- **EXERCISE AIM**:
Go through the material and copy every line in which "Some" appears.

- **EXERCISE INPUTS**:
(* ===== verification/Bn.v ===== *)
(** * BoringSSL: multiple-precision integers ([crypto/fipsmodule/bn])

    [bn.c], [add.c], [cmp.c], [generic.c] (the loops over words), the
    multiplication of [mul.c] by the schoolbook method, [shift.c] and
    [bytes.c], for 64-bit words with a 128-bit type.

    BIGNUMs are in a store by address, because a result may be one of the
    operands.  A BIGNUM owns the array behind [d]; [dmax] is its length, and an
    empty array stands for NULL.  A pointer to words is the address of the BIGNUM
    and an index.  [malloc n] is the array of [n] words that [OPENSSL_malloc]
    returns, with any contents, or NULL. *)
From S2P Require Import Prelude CBuf CMem Base64.

Definition BN_BITS2 := 64.
Definition BN_BYTES := 8.
Definition BN_MASK2 := 0xffffffffffffffff.
Definition BN_FLG_MALLOCED := 0x01.
Definition BN_FLG_STATIC_DATA := 0x02.
Abbreviation u128 := (wrapu 128).

(** [struct bignum_st] *)
Record bignum : Type := mk_bn { d : list Z; width : Z; neg : Z; bflags : Z }.

Abbreviation bns := (gmap Z bignum).

Definition dmax (b : bignum) : Z := Z.of_nat (length (d b)).
Definition with_d (v : list Z) (b : bignum) := mk_bn v (width b) (neg b) (bflags b).
Definition with_width (x : Z) (b : bignum) := mk_bn (d b) x (neg b) (bflags b).
Definition with_neg (x : Z) (b : bignum) := mk_bn (d b) (width b) x (bflags b).

(** The member of a BIGNUM, and an assignment to it. *)
Definition get {A} (w : bns) (a : Z) (f : bignum -> A) : option A := b ← w !! a; Some (f b).
Definition upd (w : bns) (a : Z) (f : bignum -> bignum) : option bns := b ← w !! a; Some (<[a := f b]> w).

(** [p[i]] *)
Definition word (w : bns) (p : Z * Z) (i : Z) : option Z := b ← w !! p.1; rd (d b) (p.2 + i).
Definition set_word (w : bns) (p : Z * Z) (i v : Z) : option bns :=
  b ← w !! p.1; v ← wr (d b) (p.2 + i) v; Some (<[p.1 := with_d v b]> w).

(** ** Loops over words ([generic.c]) *)

Section Loops.
Context {S : Type} (step : Z -> S -> option S).

(** [while (n) ...] *)
Fixpoint tail_loop (fuel : nat) (i n : Z) (s : S) : option S :=
  if n =? 0 then Some s
  else match fuel with
       | O => None
       | Datatypes.S fuel' => s ← step i s; tail_loop fuel' (i + 1) (u64 (n - 1)) s
       end.

(** [while (n & ~3) ...], four words in each round, then the others. *)
Fixpoint words_loop (fuel : nat) (i n : Z) (s : S) : option S :=
  if Z.land n (Z.lnot 3) =? 0 then tail_loop 4 i n s
  else match fuel with
       | O => None
       | Datatypes.S fuel' =>
           s ← step i s; s ← step (i + 1) s; s ← step (i + 2) s; s ← step (i + 3) s;
           words_loop fuel' (i + 4) (u64 (n - 4)) s
       end.
End Loops.

(** The body for one word: the carry and the store. *)
Definition add_step (r a b : Z * Z) (i : Z) (s : Z * bns) : option (Z * bns) :=
  let '(ll, w) := s in
  x ← word w a i; y ← word w b i;
  let ll := u128 (ll + u128 (x + y)) in
  w ← set_word w r i (u64 ll);
  Some (Z.shiftr ll BN_BITS2, w).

- **ANSWER SPACE**:
Definition get {A} (w : bns) (a : Z) (f : bignum -> A) : option A := b ← w !! a; Some (f b).
Definition upd (w : bns) (a : Z) (f : bignum -> bignum) : option bns := b ← w !! a; Some (<[a := f b]> w).
  b ← w !! p.1; v ← wr (d b) (p.2 + i) v; Some (<[p.1 := with_d v b]> w).
  if n =? 0 then Some s
  Some (Z.shiftr ll BN_BITS2, w).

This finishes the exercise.